Я не делаю взрослым людям замечания, а уж тем более не рвусь спасать и воспитывать, каждый волен сам, выбирать себе судьбу, но Лешу, мне было жаль.
— Может подлечиться тебе надо, съездить куда, развеяться, что ты как сыч один, — робко заметил я, будучи уверен, что он пошлет меня вместе с благими пожеланиями куда подальше.
— Нас не надо, жалеть, ведь и мы никого не жалели…, — процитировал поэта фронтовика Орлова, Торшин, засмеялся, и спросил, — Вот у тебя грехи есть?
— Как и у каждого, — пожал плечами я, — только это не повод в «мировую скорбь» впадать.
— Все чему я верил, все, что защищал, п…, накрылось, это не «мировая скорбь», а бессмысленно прожитая жизнь, тащил я свой крест, да зря, думал народу служу, страну защищаю, а народ, то мне в душу и наплевал. Читал, что про нас пишут?
— Из п…, как ты говоришь, дети на свет Божий появляются, ее еще и по другому назвать можно, «Лоно». Может, слыхал значение этого слова?
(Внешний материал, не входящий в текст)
(** A subject's step: its node, its binding edge, and besides them only
    containment nodes and declaration edges. *)
Lemma layered_subject seen st st' s ns eb xs ys :
  layered seen st -> b_nodes (bg_builder st') = b_nodes (bg_builder st) ++ ns :: xs ->
  b_edges (bg_builder st') ≡ₚ eb :: ys ++ b_edges (bg_builder st) ->
  n_id ns = (bg_node st + 1)%Z -> n_kind ns = SUBJECT -> n_key ns = subject_key (s_uid s) ->
  (forall n, n ∈ xs -> n_kind n = CONTAINMENT /\ (n_id n <= bg_node st')%Z) ->
  (forall e, e ∈ ys -> e_kind e = DECLARED_BY /\ (e_from e <= bg_node st')%Z) ->
  e_from eb = n_id ns ->
  e_kind eb = (if String.eqb (s_role s) ADVERSARY then CONTAINED else BINDS) ->
  (s_role s <> ADVERSARY -> roles !! s_role s = Some (e_to eb)) ->
  (bg_node st + 1 <= bg_node st')%Z -> layered (seen ++ [s]) st'.
Proof.
  intros [] Hn He Hid Hk Hkey Hxs Hys Hfrom Hkind Hrole Hle.
  assert (forall n, n ∈ b_nodes (bg_builder st') <->
    n ∈ b_nodes (bg_builder st) \/ n = ns \/ n ∈ xs) as Hnode by (intros; rewrite Hn; set_solver).
  assert (forall e, e ∈ b_edges (bg_builder st') <->
    e = eb \/ e ∈ ys \/ e ∈ b_edges (bg_builder st)) as Hedge by (intros; rewrite He; set_solver).
  constructor.
  - intros n [H|[->|H]]%Hnode; [apply ly_ids0 in H; lia|lia|by apply Hxs].
  - intros e [->|[H|H]]%Hedge; [lia|by apply Hys|apply ly_from0 in H; lia].
  - intros n [H|[->|[H _]%Hxs]]%Hnode Hs; [auto|by rewrite Hk in Hs|by rewrite Hs in H].
  - intros n [H|[->|[H _]%Hxs]]%Hnode Hs; [|exists s; set_solver|rewrite Hs in H; done].
    destruct (ly_subjects0 n H Hs) as (s' & ? & ?). exists s'. set_solver.
  - intros s' [Hs'| ->%list_elem_of_singleton]%elem_of_app.
    + destruct (ly_bound0 s' Hs') as (n & Hin & Hnk & Hnkey & []). exists n.
      split_and!; [by apply Hnode; left|done..|].
      assert (n_id n <> n_id ns) as Hne by (apply ly_ids0 in Hin; lia).
      constructor.
      * intros e [->|[[H _]%Hys|H]]%Hedge Hf Hek; [congruence|rewrite Hek in H; done|eauto].
      * intros e [->|[[H _]%Hys|H]]%Hedge Hf Hek; [congruence|rewrite Hek in H; done|eauto].
      * destruct eo_has0 as (e & Hin' & ?). exists e. split; [|done]. apply Hedge. auto.
    + exists ns. split_and!; [apply Hnode; auto|done..|]. constructor.
      * intros e [->|[[H _]%Hys|H]]%Hedge Hf Hek.
        -- rewrite Hkind in Hek. destruct (String.eqb_spec (s_role s) ADVERSARY); [done|auto].
        -- rewrite Hek in H. done.
        -- apply ly_from0 in H. lia.
      * intros e [->|[[H _]%Hys|H]]%Hedge Hf Hek.
        -- rewrite Hkind in Hek. by destruct (String.eqb_spec (s_role s) ADVERSARY).
        -- rewrite Hek in H. done.
        -- apply ly_from0 in H. lia.
      * exists eb. split; [apply Hedge; auto|done].
  - intros k i Hi. destruct (ly_roles0 k i Hi) as (n & H & ?). exists n.
    split; [apply Hnode; auto|done].
  - intros k Hm. destruct (ly_must0 k Hm) as (n & H & ?). exists n.
    split; [apply Hnode; auto|done].
Qed.

(** Declaration edges, and nothing else. *)
Definition declarations (bound : Z) (ys : list EdgeRecord) : Prop :=
  forall e, e ∈ ys -> e_kind e = DECLARED_BY /\ (e_from e <= bound)%Z.

Lemma declared_by_spec st section from :
  (from <= bg_node st)%Z ->
  let st' := declared_by revision initiator label st section from in
  exists ys, b_edges (bg_builder st') = b_edges (bg_builder st) ++ ys /\
    declarations (bg_node st) ys /\ b_nodes (bg_builder st') = b_nodes (bg_builder st) /\
    bg_node st' = bg_node st.
Proof.
  intros Hf. destruct section as [sec|]; simpl.
  - eexists. split_and!; try done. by intros e ->%list_elem_of_singleton.
  - exists []. rewrite app_nil_r. split_and!; try done. by intros e ?%elem_of_nil.
Qed.

Lemma containment_spec source section cid st id st' :
  containment revision initiator label source section cid st = (id, st') ->
  exists xs ys, b_nodes (bg_builder st') = b_nodes (bg_builder st) ++ xs /\
    b_edges (bg_builder st') = b_edges (bg_builder st) ++ ys /\
    (forall n, n ∈ xs -> n_kind n = CONTAINMENT /\ (n_id n <= bg_node st')%Z) /\
    declarations (bg_node st') ys /\ (bg_node st <= bg_node st')%Z.
Proof.
  unfold containment. destruct cid as [c|].
  { intros [= <- <-]. exists [], []. rewrite !app_nil_r. split_and!; try done; try lia;
      by intros ? ?%elem_of_nil. }
  unfold push_node, push_record. intros [= <- <-].
  match goal with |- context [declared_by _ _ _ ?st1 _ ?i] =>
    destruct (declared_by_spec st1 section i) as (ys & Hy & Hd & Hn & Hb); [simpl; lia|] end.
  rewrite Hy, Hn, Hb. simpl. eexists [_], ys. split_and!; try done; try lia.
  intros n ->%list_elem_of_singleton. simpl. split; [done|lia].
Qed.

Lemma declarations_mono a b ys : (a <= b)%Z -> declarations a ys -> declarations b ys.
Proof. intros Hab Hd e He. destruct (Hd e He). split; [done|lia]. Qed.

Lemma layered_subjects source section aliases l : forall seen cid st st',
  layered seen st ->
  push_subjects revision initiator label source section roles aliases cid st l = Ok st' ->
  layered (seen ++ l) st' /\ (bg_node st <= bg_node st')%Z.
Proof.
  induction l as [|s l IH]; intros seen cid st st' Hl H.
  { injection H as <-. rewrite app_nil_r. split; [done|lia]. }
  cbn [push_subjects] in H. destruct (roles !! s_role s) as [rid|] eqn:Er; [|done].
  cbn [ok_or] in H.
  destruct (push_node revision initiator label st SUBJECT _ _) as [sid st1] eqn:En.
  unfold push_node, push_record in En. injection En as <- <-.
  match type of H with context [b_node (bg_builder st) ?n] => set (ns := n) in H end.
  match type of H with context [mkBuilding ?a ?b ?c] => set (st1 := mkBuilding a b c) in H end.
  set (cs := if String.eqb (s_role s) ADVERSARY then _ else _) in H.
  assert (exists cid2 st2 xs ys to, cs = (cid2, push_edge revision initiator label st2
      (bg_node st + 1) (if String.eqb (s_role s) ADVERSARY then CONTAINED else BINDS) to) /\
    b_nodes (bg_builder st2) = b_nodes (bg_builder st1) ++ xs /\
    b_edges (bg_builder st2) = b_edges (bg_builder st1) ++ ys /\
    (forall n, n ∈ xs -> n_kind n = CONTAINMENT /\ (n_id n <= bg_node st2)%Z) /\
    declarations (bg_node st2) ys /\ (bg_node st1 <= bg_node st2)%Z /\
    (s_role s <> ADVERSARY -> roles !! s_role s = Some to))
    as (cid2 & st2 & xs & ys & to & Hcs & Hn2 & He2 & Hxs & Hys & Hb2 & Hto).
  { unfold cs. destruct (String.eqb_spec (s_role s) ADVERSARY) as [Ha|Ha].
    - destruct (containment revision initiator label source section cid st1) as [id st2] eqn:Ec.
      apply containment_spec in Ec as (xs & ys & ? & ? & ? & ? & ?).
      exists (Some id), st2, xs, ys, id. by split_and!.
    - exists cid, st1, [], [], rid. rewrite !app_nil_r. split_and!; try done; try lia;
        by intros ? ?%elem_of_nil. }
  rewrite Hcs in H. clear cs Hcs.
  set (st3 := push_edge _ _ _ st2 _ _ to) in H.
  destruct (declared_by_spec st3 section (bg_node st + 1)) as (ys3 & Hy3 & Hd3 & Hn3 & Hb3).
  { simpl in *. lia. }
  set (st4 := declared_by _ _ _ st3 _ _) in *. apply (IH (seen ++ [s])) in H as [Hl' Hle].
  - rewrite <-app_assoc in Hl'. split; [done|]. simpl in *. lia.
  - assert (bg_node st4 = bg_node st2) as Hb4 by done.
    set (eb := mkEdge (bg_edge st2 + 1) KernelSpace (bg_node st + 1) to
      (if String.eqb (s_role s) ADVERSARY then CONTAINED else BINDS) label
      (prov revision initiator) revision ∅).
    apply (layered_subject seen st st4 s ns eb xs (ys ++ ys3)); try done.
    + rewrite Hn3. change (b_nodes (bg_builder st3)) with (b_nodes (bg_builder st2)).
      rewrite Hn2. unfold st1. simpl. by rewrite <-app_assoc.
    + rewrite Hy3. unfold st3. simpl. rewrite He2. simpl.
      fold eb. rewrite (Permutation_app_comm (ys ++ ys3)), <-!app_assoc. simpl.
      rewrite (app_assoc _ ys (eb :: ys3)), <-Permutation_middle. by rewrite <-app_assoc.
    + intros n Hn. rewrite Hb4. auto.
    + intros e [He|He]%elem_of_app; [rewrite Hb4; auto|]. rewrite Hb3. auto.
    + rewrite Hb4. simpl in Hb2. lia.
Qed.
End Records.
Так что зря ты так, может среди, этой крови, слизи, грязи, новая Россия и рождается, — задел он меня все-таки за живое, обычно, на эти темы я говорить не люблю. — А грязью КГБ поливают, так среди вашего «брата», дерьма тоже хватало. И народ тебе в душу не плевал, не ври, вот я часть этого народа, так я, что плюю на тебя?! Ты про крест все твердишь, так ты один его, что ли несешь? Нам всем досталась.
— Может тебе в попы пойти, — ухмыльнулся Торшин, — больно хорошо утешаешь. Хотя нет, оставайся юристом, получается у тебя, все с ног на голову поставить. Ладно, пей давай, «сие зелье» и монахи приемлют.
Мы выпили, разговор уже иной пошел, спокойный, без пьяного надрыва, мирно поболтали, о текущих делах, я стал собираться.
— Мне пора, — я встал, — дома ждут.
— Подожди, — Торшин достал с приставного столика, листок бумаги, ручку, написал пару строк, протянул листок мне, — здесь Ивлева координаты, если серьезные проблемы возникнут, позвони ему, скажешь, что от меня, он поможет.